-- Material shown follows --

(* ===== verification/UserMem.v ===== *)
(** * The memory of a process

    What [allocate_user_page], [copy_code] and [copy_virtual_memory] do to the bytes a
    process sees at its addresses, on the page tables of [Paging]. *)
From S2P Require Import Prelude.
From S2P Require Import Process.
From S2P Require Import Mm.
From S2P Require Import Paging.
From S2P Require Import Fork.
Local Open Scope Z_scope.

(** ** Bytes of words *)
Lemma pow256 a b : 0 ≤ a ≤ b → 256 ^ b = 256 ^ a * 256 ^ (b - a).
Proof. intros H. rewrite <- Z.pow_add_r by lia. f_equal. lia. Qed.
Lemma byte_of_range w k : 0 ≤ byte_of w k < 256.
Proof. unfold byte_of. by apply Z.mod_pos_bound. Qed.
Lemma byte_of_with w k k' v :
  0 ≤ k → 0 ≤ k' → 0 ≤ v < 256 → byte_of (with_byte w k v) k' = if decide (k' = k) then v else byte_of w k'.
Proof.
  intros Hk Hk' Hv. unfold with_byte.
  assert (Hp : 0 < 256 ^ k) by (apply Z.pow_pos_nonneg; lia).
  set (d := v - byte_of w k). case_decide as E; [subst k'|].
  - unfold byte_of at 1. rewrite Z.div_add by lia. unfold d, byte_of.
    pose proof (Z.div_mod (w / 256 ^ k) 256 ltac:(lia)) as Hw. rewrite Hw at 1.
    replace (256 * (w / 256 ^ k / 256) + (w / 256 ^ k) mod 256 + (v - (w / 256 ^ k) mod 256))
      with (v + w / 256 ^ k / 256 * 256) by lia.
    rewrite Z_mod_plus_full. by apply Z.mod_small.
  - unfold byte_of. destruct (decide (k' < k)).
    + rewrite (pow256 k' k) by lia. replace (d * (256 ^ k' * 256 ^ (k - k'))) with (d * 256 ^ (k - k') * 256 ^ k') by ring.
      assert (0 < 256 ^ k') by (apply Z.pow_pos_nonneg; lia). rewrite Z.div_add by lia.
      replace (k - k') with (Z.succ (k - k' - 1)) by lia. rewrite Z.pow_succ_r by lia.
      replace (d * (256 * 256 ^ (k - k' - 1))) with (d * 256 ^ (k - k' - 1) * 256) by ring. apply Z_mod_plus_full.
    + assert (D : ∀ x, x / 256 ^ k' = x / 256 ^ k / 256 / 256 ^ (k' - (k + 1))).
      { intros x. assert (0 < 256 ^ (k' - (k + 1))) by (apply Z.pow_pos_nonneg; lia).
        rewrite !Z.div_div by lia. f_equal. rewrite (pow256 (k + 1) k') by lia. rewrite (Z.pow_add_r 256 k 1) by lia. change (256 ^ 1) with 256. ring. }
      rewrite !D. f_equal. f_equal. rewrite Z.div_add by lia.
      pose proof (Z.div_mod (w / 256 ^ k) 256 ltac:(lia)) as Hw. unfold d, byte_of.
      set (q := w / 256 ^ k / 256) in *. rewrite Hw at 1.
      replace (256 * q + (w / 256 ^ k) mod 256 + (v - (w / 256 ^ k) mod 256)) with (v + q * 256) by lia.
      rewrite Z.div_add by lia. rewrite (Z.div_small v) by lia. lia.
Qed.

(** The word a byte is in. *)
Definition word_of (x : Z) : Z := x - x mod 8.
Lemma word_of_idem x : word_of (word_of x) = word_of x.
Proof.
  unfold word_of. pose proof (Z.div_mod x 8 ltac:(lia)) as E. replace (x - x mod 8) with (x / 8 * 8) by lia.
  rewrite Z.mod_mul by lia. lia.
Qed.
Lemma byte_at_word w w' x : word_at w' (word_of x) = word_at w (word_of x) → byte_at w' x = byte_at w x.
Proof. unfold byte_at, word_of. by intros ->. Qed.
Lemma byte_at_range w x : 0 ≤ byte_at w x < 256.
Proof. apply byte_of_range. Qed.
Lemma byte_at_set address v w x :
  byte_at (set_byte address v w) x = if decide (x = address) then u8 v else byte_at w x.
Proof.
  unfold byte_at, set_byte. fold (word_of address) (word_of x). rewrite word_at_insert.
  assert (Hm : ∀ z, 0 ≤ z mod 8 < 8) by (intros; by apply Z.mod_pos_bound).
  pose proof (Hm x). pose proof (Hm address).
  destruct (decide (word_of x = word_of address)) as [E|E].
  - rewrite byte_of_with by (try apply u8_range; lia). unfold word_of in *. rewrite E. apply decide_ext.
    split; [lia|by intros ->].
  - rewrite decide_False; [done|]. by intros ->.
Qed.
Lemma word_at_set address v w y : y ≠ word_of address → word_at (set_byte address v w) y = word_at w y.
Proof. intros H. unfold set_byte. fold (word_of address). by rewrite word_at_insert, decide_False. Qed.

Lemma in_page_word i x : in_page i (word_of x) ↔ in_page i x.
Proof.
  unfold in_page, word_of, page_address.
  assert (E : (LOW_MEMORY + i * PAGE_SIZE + VA_START) mod 8 = 0).
  { change (LOW_MEMORY + i * PAGE_SIZE + VA_START) with (4194304 + i * 4096 + 0xffff000000000000).
    replace (4194304 + i * 4096 + 0xffff000000000000) with ((524288 + i * 512 + 0x1fffe00000000000) * 8) by lia.
    apply Z.mod_mul. lia. }
  set (b := LOW_MEMORY + i * PAGE_SIZE + VA_START) in *. change PAGE_SIZE with 4096.
  pose proof (Z.div_mod b 8). pose proof (Z.div_mod x 8). pose proof (Z.mod_pos_bound x 8 ltac:(lia)). lia.
Qed.

(** [memcpy] from bytes outside the page it writes. *)
Lemma copy_bytes_spec i n destination source w :
  (∀ k, 0 ≤ k < Z.of_nat n → in_page i (destination + k)) → (∀ k, 0 ≤ k < Z.of_nat n → ¬ in_page i (source + k)) →
  (∀ x, byte_at (copy_bytes n destination source w) x =
    if decide (destination ≤ x < destination + Z.of_nat n) then byte_at w (source + (x - destination)) else byte_at w x) ∧
  (∀ y, ¬ in_page i y → y = word_of y → word_at (copy_bytes n destination source w) y = word_at w y).
Proof.
  revert destination source w. induction n as [|n IH]; intros d s w Hd Hs; cbn [copy_bytes].
  - split; [|done]. intros x. by rewrite decide_False by lia.
  - destruct (IH (d + 1) (s + 1) (set_byte d (byte_at w s) w)) as [IH1 IH2].
    + intros k Hk. rewrite <- Z.add_assoc. apply Hd. lia.
    + intros k Hk. rewrite <- Z.add_assoc. apply Hs. lia.
    + assert (Hd0 : in_page i d) by (specialize (Hd 0); rewrite Z.add_0_r in Hd; apply Hd; lia). split.
      * intros x. rewrite IH1. pose proof (byte_at_range w s) as Hb.
        assert (Hu : u8 (byte_at w s) = byte_at w s) by (apply Z.mod_small; exact Hb).
        repeat case_decide; try lia.
        -- rewrite byte_at_set, decide_False; [f_equal; lia|]. intros E. apply (Hs (x - d)); [lia|].
           replace (s + (x - d)) with d by lia. done.
        -- rewrite byte_at_set. case_decide; [|lia]. rewrite Hu. f_equal. lia.
        -- rewrite byte_at_set, decide_False by lia. done.
      * intros y Hy Hw. rewrite IH2, word_at_set; [done| |done|done]. intros E. apply Hy. rewrite E. by apply in_page_word.
Qed.

(** ** Pages of a process *)
Definition page_holds (m : memory) (c : Z) (f : Z → Z) : Prop :=
  ∀ o, 0 ≤ o < PAGE_SIZE → byte_at (words m) (page_address c + VA_START + o) = f o.
(** The byte the process finds at an address, if one is mapped there. *)
Definition space_byte (m : memory) (pcb : PCB) (va : Z) : option Z :=
  physical ← space_translate m pcb va; Some (byte_at (words m) (physical + VA_START)).

Lemma in_page_offset c o : 0 ≤ o < PAGE_SIZE → in_page c (page_address c + VA_START + o).
Proof. unfold in_page. lia. Qed.
Lemma page_holds_ext m c f g : (∀ o, 0 ≤ o < PAGE_SIZE → f o = g o) → page_holds m c f → page_holds m c g.
Proof. intros H Hf o Ho. rewrite Hf by done. auto. Qed.
Lemma page_holds_same m m' c f :
  (∀ y, in_page c y → y = word_of y → word_at (words m') y = word_at (words m) y) →
  page_holds m c f → page_holds m' c f.
Proof.
  intros Hw Hf o Ho. rewrite <- (Hf o Ho). apply byte_at_word, Hw.
  - apply in_page_word. by apply in_page_offset.
  - by rewrite word_of_idem.
Qed.
Lemma space_byte_page m pcb t va c f :
  space_ok m pcb t → t !! path_of va = Some (page_address c) → page_holds m c f → 
  space_byte m pcb va = Some (f (va mod PAGE_SIZE)).
Proof.
  intros [Hm Hroot _ _] Hc Hf. unfold space_byte, space_translate.
  destruct (Z.eqb_spec (pgd (mm pcb)) 0) as [E|E]; [by rewrite (no_root m t) in Hc|].
  rewrite (translate_mapped m t _ _ _ Hm Hroot Hc). cbn [mbind option_bind]. rewrite <- (Hf (va mod PAGE_SIZE)).
  - do 2 f_equal. lia.
  - apply Z.mod_pos_bound. done.
Qed.
Lemma slot_word i k : word_of (slot (page_address i) k) = slot (page_address i) k.
Proof.
  unfold word_of. enough (E : slot (page_address i) k mod 8 = 0) by lia. unfold slot, page_address.
  change (LOW_MEMORY + i * PAGE_SIZE + VA_START + 8 * k) with (4194304 + i * 4096 + 0xffff000000000000 + 8 * k).
  replace (4194304 + i * 4096 + 0xffff000000000000 + 8 * k) with ((524288 + i * 512 + 0x1fffe00000000000 + k) * 8) by lia.
  apply Z.mod_mul. lia.
Qed.

(** A user page is neither free nor a table. *)
Lemma user_page_stable m t x c y :
  tables_ok m t → t !! x = Some (page_address c) → length x = 4%nat → in_page c y → stable m t y.
Proof.
  intros Hm Hx Hl Hy i Hr Hi. rewrite (in_page_disjoint _ _ _ Hi Hy). split.
  - by destruct (ta_page _ _ Hm _ _ Hx) as (j & ->%page_address_inj & ?).
  - intros (z & Hz & E). rewrite (ta_inj _ _ Hm _ _ _ E Hx) in Hz. lia.
Qed.
(** The bytes of a user page change. *)
Lemma written_space m m' pcb t x c :
  space_ok m pcb t → t !! x = Some (page_address c) → length x = 4%nat → memory_pages m' = memory_pages m →
  (∀ y, ¬ in_page c y → y = word_of y → word_at (words m') y = word_at (words m) y) → space_ok m' pcb t.
Proof.
  intros [Hm Hroot Hk Hu] Hx Hl Hp Hw. split; try done. apply (tables_frame m); [done|by rewrite Hp|rewrite Hp; apply Hm|].
  intros y a i Ha Hly Hi. destruct (tables_page _ _ _ _ Hm Ha) as (j & -> & _). apply Hw; [|by rewrite slot_word].
  intros Hin. pose proof (in_page_disjoint _ _ _ Hin (slot_in_page j i Hi)) as ->.
  rewrite (ta_inj _ _ Hm _ _ _ Ha Hx) in Hly. lia.
Qed.

(** ** Allocating a page *)
Record allocated (va c : Z) (m : memory) (pcb : PCB) (t : tree) (m' : memory) (pcb' : PCB) (t' : tree) : Prop := {
  al_free : free_index m = Some c;
  al_mapped : mapped va c (with_page c m) pcb t m' pcb' t'
}.
(** Room for [n] pages and the tables of [va]. *)
Record page_room (n : Z) (va : Z) (m : memory) (pcb : PCB) (t : tree) : Prop := {
  pr_pages : Z.of_nat (size (memory_pages m)) + n + missing t va ≤ N_PAGES;
  pr_kernel : n_kernel_pages (mm pcb) + missing t va ≤ MAX_PROCESS_PAGES;
  pr_user : n_user_pages (mm pcb) + n ≤ MAX_PROCESS_PAGES
}.
Lemma missing_nonneg t va : 0 ≤ missing t va.
Proof. unfold missing, need. repeat case_decide; lia. Qed.

Lemma with_page_words c m y : ¬ in_page c y → word_at (words (with_page c m)) y = word_at (words m) y.
Proof. intros Hy. cbn [words with_page]. by rewrite zero_page_spec, decide_False by tauto. Qed.
Lemma with_page_space c m pcb t : free_index m = Some c → space_ok m pcb t → space_ok (with_page c m) pcb t.
Proof.
  intros Hc [Hm Hroot Hk Hu]. pose proof (free_index_range _ _ Hc) as [Hr _]. split; try done.
  apply (tables_frame m); [done|cbn; set_solver| |].
  - intros i. cbn. intros [?| ->%elem_of_singleton]%elem_of_union; [by apply Hm|done].
  - intros x a i Ha _ Hi. apply with_page_words. by eapply tables_slot_free.
Qed.
Lemma with_page_stable c m t y : stable m t y → stable (with_page c m) t y.
Proof. intros Hy i Hr Hi. destruct (Hy i Hr Hi). split; [cbn; set_solver|done]. Qed.
Lemma new_page_stable c m t y : free_index m = Some c → tables_ok m t → in_page c y → stable (with_page c m) t y.
Proof.
  intros Hc Hm Hy i Hr Hi. rewrite (in_page_disjoint _ _ _ Hi Hy). split; [cbn; set_solver|].
  intros (x & _ & Hx). by eapply tables_free.
Qed.

Lemma wp_allocate_user_page p va m pcb t k (Q : Z → kernel → Prop) :
  space_ok m pcb t → page_room 1 va m pcb t →
  (∀ c m' pcb' t', allocated va c m pcb t m' pcb' t' → Q (page_address c + VA_START) (put p pcb' m' k)) →
  wp (allocate_user_page p va) Q (put p pcb m k).
Proof.
  intros Hs [H1 H2 H3] HQ. pose proof (missing_nonneg t va). pose proof (so_tables _ _ _ Hs) as Hm.
  destruct (free_page_exists m) as [c Hc]; [apply Hm|lia|]. pose proof (free_index_range _ _ Hc) as [Hr Hn].
  unfold allocate_user_page. apply wp_bind, (wp_free_page_put p c); [done|].
  pose proof (page_address_pos c ltac:(lia)). destruct (Z.eqb_spec (page_address c) 0); [lia|].
  apply wp_bind, (wp_map_page p va c (with_page c m) pcb t).
  - by apply with_page_space.
  - split; [|lia]. cbn [memory_pages with_page]. rewrite size_union, size_singleton by set_solver. lia.
  - lia.
  - cbn. set_solver.
  - intros x. by eapply tables_free.
  - intros m' pcb' t' Hmap. apply wp_ret, (HQ c m' pcb' t'). by split.
Qed.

-- Material shown concluded --

» **About this task**
In the listing above, find the line with "rewrite Z_mod_plus_full. by" and the line with "replace (k - k')", then print exactly those two lines and every line between them, and nothing more.

» **Task answer**
    rewrite Z_mod_plus_full. by apply Z.mod_small.
  - unfold byte_of. destruct (decide (k' < k)).
    + rewrite (pow256 k' k) by lia. replace (d * (256 ^ k' * 256 ^ (k - k'))) with (d * 256 ^ (k - k') * 256 ^ k') by ring.
      assert (0 < 256 ^ k') by (apply Z.pow_pos_nonneg; lia). rewrite Z.div_add by lia.
      replace (k - k') with (Z.succ (k - k' - 1)) by lia. rewrite Z.pow_succ_r by lia.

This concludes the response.